Characterization of Dextromethorphan Binding on the N-Methyl-D-Aspartic Acid Receptors in rat cortex

• Main Authors: Chun-Ting Kuo, 郭俊婷
• Other Authors: Geng-Chang Yeh
• Format: Others
• Language: zh-TW
• Published: 2007
• Online Access: http://ndltd.ncl.edu.tw/handle/54494755690599561477

碩士 === 臺北醫學大學 === 醫學研究所 === 95 === Dextromethorphan (DM), an antitussive agent, shares the same chemical structure as morphine. But as a D-form isoform, it did not have any effect on opioid receptor. For decades, DM was found to be a non-competitive antagonist on the N-methyl-D-aspartate (NMDA) receptor, one subtype receptor of glutamate receptor, by blocking the NMDA receptor-coupled ion channel. Previous investigation, the binding site on the NMDA receptor by using [3H]-DM ligand binding assay did not well-define the pharmacological feature of DM binding. Therefore, we further elucidate this issue by using characterized [3H]-DM ligand binding assay in membrane prepared from dissected rat cortical tissues and as examined the effect of DM on the NMDA-induced intracellular 45Ca2+ accumulation in rat primary cortical cell culture. The binding of [3H]-DM in the cortical membrane preparation had two distinct binding kinetics, namely a high affinity site with Kd of 53 ± 14 nM, and a low affinity site with Kd of 5.9 ± 1.1 μM. Addition of NMDA or D-AP5, a competitive antagonist on the NMDA binding site of the NMDA receptor, concentration-dependently inhibited the binding of [3H]-DM. On the contrary, addition of glycine or ACBC, a competitive antagonist on the glycine binding site of the NMDA receptor, did not have significant effect. The inhibitory effect of NMDA or D-AP5 on the [3H]-DM is mainly by decreasing the affinity of high affinity site without affecting the low affinity binding.
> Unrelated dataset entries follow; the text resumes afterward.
(* ===== verification/Coherence.v ===== *)
(** The contract of the block device: with any number of requests outstanding, for different
    pages, and whatever the order in which the backup disk and the network card finish the work
    they were given, the device behaves as a flat array of pages.

    [vol] is that array: a write updates it when it is submitted, and every read that
    ends has stored [vol]'s page in the memory of the request. *)

From Stdlib Require Import ZArith Lia.
From stdpp Require Import functions relations base tactics list numbers option gmap.
From S2P Require Import Prelude Types Bitmap CtxPool Stackbd Request Views World Transfer.

(** * The machine *)

Section Machine.
Context `{C : Config} `{BL : BlockLayer} `{V : Verbs}.
Variable submit_queues : Z.

(** The world, the array of pages it stands for, and the outstanding requests with the
    host pages they transfer. *)
Record machine := {
  wd : world;
  vol : Z → page;
  busy : list (request * Z);
}.

(** The requests that a step of the environment has ended. *)
Definition finished (x x' : world) : list (request * Z) :=
  drop (length (ended (dev x))) (ended (dev x')).

Definition still_busy (x x' : world) (b : list (request * Z)) : list (request * Z) :=
  filter (λ e, page_no e.1 ∉ (λ f, page_no f.1) <$> finished x x') b.

(** Every write the network card still has to send is from a context that the disk has not
    given back yet. *)
Definition no_orphans (w : bd) : Prop :=
  ∀ po, po ∈ posted w → wr_opc (po_wr po) = IB_WR_RDMA_WRITE →
    ∃ b, b ∈ bio_list (stackbd w) ∧ bi_private b = Priv_ctx (po_ctx po).

(** The card takes up the work request [po] first. *)
Definition nic_first (x : world) (l1 : list posting) (po : posting) (l2 : list posting) : world :=
  x <| dev := dev x <| posted := po :: l1 ++ l2 |> |>.

Inductive io_step : machine → machine → Prop :=
  (* the block layer submits a request, for a page and from memory no other one uses *)
  | io_submit x v b r a pg w :
      page_request r a → host (dev x) !! a = Some pg →
      (∀ r' a', (r', a') ∈ b → page_no r' ≠ page_no r ∧ a' ≠ a) → no_orphans (dev x) →
      IS_queue_rq submit_queues (dev x) r = Ok (BLK_MQ_RQ_QUEUE_OK, 0, w) →
      io_step {| wd := x; vol := v; busy := b |}
        {| wd := x <| dev := w |>;
           vol := if rq_write r then <[page_no r := pg]> v else v;
           busy := (r, a) :: b |}
  (* the host uses memory that no request uses *)
  | io_host x v b h :
      (∀ r a, (r, a) ∈ b → h !! a = host (dev x) !! a) →
      io_step {| wd := x; vol := v; busy := b |}
        {| wd := x <| dev := dev x <| host := h |> |>; vol := v; busy := b |}
  (* the backup disk finishes the bio at the head of the queue *)
  | io_disk x x' v b :
      bio_list (stackbd (dev x)) ≠ [] → disk_step x = Ok x' →
      io_step {| wd := x; vol := v; busy := b |}
        {| wd := x'; vol := v; busy := still_busy x x' b |}
  (* the network card finishes a work request, whichever *)
  | io_nic x x' v b l1 po l2 :
      posted (dev x) = l1 ++ po :: l2 → nic_step (nic_first x l1 po l2) = Ok x' →
      io_step {| wd := x; vol := v; busy := b |}
        {| wd := x'; vol := v; busy := still_busy x x' b |}.

(** * The invariant *)

(** An entry of the disk's queue: a request, or the write-through of a context whose page goes
    to page [n]. *)
Inductive queued := QReq (r : request) (a : Z) | QCtx (p : ctx_ptr) (n : Z).

Definition q_bio (e : queued) : bio :=
  match e with
  | QReq r a => ending_bio IS_stackbd_end_io r (page_bio r a)
  | QCtx p n => ctx_bio p (n * PAGE_SECTORS)
  end.
Definition q_page (e : queued) : Z := match e with QReq r _ => page_no r | QCtx _ n => n end.
Definition q_ctxs (q : list queued) : list ctx_ptr :=
  omap (λ e, match e with QCtx p _ => Some p | _ => None end) q.
Definition q_reqs (q : list queued) : list (request * Z) :=
  omap (λ e, match e with QReq r a => Some (r, a) | _ => None end) q.

(** A work request: the request it is for and its context. *)
Inductive flight := FRead (r : request) (a : Z) (p : ctx_ptr) | FWrite (r : request) (a : Z) (p : ctx_ptr).

Definition f_req (f : flight) : request * Z := match f with FRead r a _ | FWrite r a _ => (r, a) end.
Definition f_ctx (f : flight) : ctx_ptr := match f with FRead _ _ p | FWrite _ _ p => p end.
Definition read_ctxs (fs : list flight) : list ctx_ptr :=
  omap (λ f, match f with FRead _ _ p => Some p | _ => None end) fs.

(** Requests that have not ended, and the contexts in use. *)
Definition outstanding (q : list queued) (fs : list flight) : list (request * Z) :=
  q_reqs q ++ (f_req <$> fs).
Definition held_by (q : list queued) (fs : list flight) : list ctx_ptr := read_ctxs fs ++ q_ctxs q.

(** The first page of a context's buffer. *)
Definition ctx_page (s : IS_session) (p : ctx_ptr) : page :=
  match ctx_at s p with
  | Some c => match zget (rdma_buf c) 0 with Some pg => pg | None => [] end
  | None => []
  end.

(** The page of the host at [a]. *)
Definition host_at (h : gmap Z page) (a : Z) : page :=
  match h !! a with Some pg => pg | None => [] end.

(** The disk once the queue is done. *)
Definition q_effect (s : IS_session) (h : gmap Z page) (d : Z → page) (e : queued) : Z → page :=
  match e with
  | QReq r a => if rq_write r then <[page_no r := host_at h a]> d else d
  | QCtx p n => <[n := ctx_page s p]> d
  end.
Definition settled (s : IS_session) (h : gmap Z page) (d : Z → page) (q : list queued) : Z → page :=
  foldl (q_effect s h) d q.

(** Nothing is queued for a page after a request for it. *)
Fixpoint lasts (q : list queued) : Prop :=
  match q with
  | [] => True
  | QReq r _ :: q' => (∀ e, e ∈ q' → q_page e ≠ page_no r) ∧ lasts q'
  | QCtx _ _ :: q' => lasts q'
  end.

Definition flight_posted (s : IS_session) (f : flight) (po : posting) : Prop :=
  match f with
  | FRead r a p =>
      ∃ cb ck c, mapped_chunk s (page_no r) = Some (cb, ck) ∧ ctx_at s p = Some c ∧
        req c = Some r ∧ flying cb p c ∧ remote_hit s (page_no r) = true ∧
        po = {| po_cb := cb; po_ctx := p;
                po_wr := read_wr ck (slot_of (page_no r) * IS_PAGE_SIZE) IB_WR_RDMA_READ |}
  | FWrite r a p =>
      ∃ cb ci ck c pg, mapping s (chunk_of (page_no r)) = Some (cb, ci) ∧
        chunk_at s cb ci = Some ck ∧ ctx_at s p = Some c ∧ flying cb p c ∧
        write_ctx_ok c r cb ci (slot_of (page_no r) * IS_PAGE_SIZE) pg ∧
        po = {| po_cb := cb; po_ctx := p;
                po_wr := read_wr ck (slot_of (page_no r) * IS_PAGE_SIZE) IB_WR_RDMA_WRITE |}
  end.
However, DM did not influence the binding of [3H]-glutamate or [3H]-CGP39653. DM concentration-dependently inhibited the NMDA-induced intracellular 45Ca2+ accumulation in rat primary cortical cell culture with a IC50 of 4.8 ± 0.9μM. This inhibitory effect of DM is likely a non-compeptive manner since addition of DM did not affect the potency of NMDA but decreased the maximal efficacy of NMDA. These result indicated that DM have two distinct binding site on the NMDA receptor in which the ligand binding to the NMDA binding site on the NMDA receptor can competitive inhibit the high affinity binding of DM on the NMDA receptor-coupled channel, but the binding of DM did not affect the ligand binding of NMDA binding site. Such particular finding not only improves our knowledge of DM binding site on the brain but also adding another complexity regarding the multiple ligand binding sites on the NMDA receptor.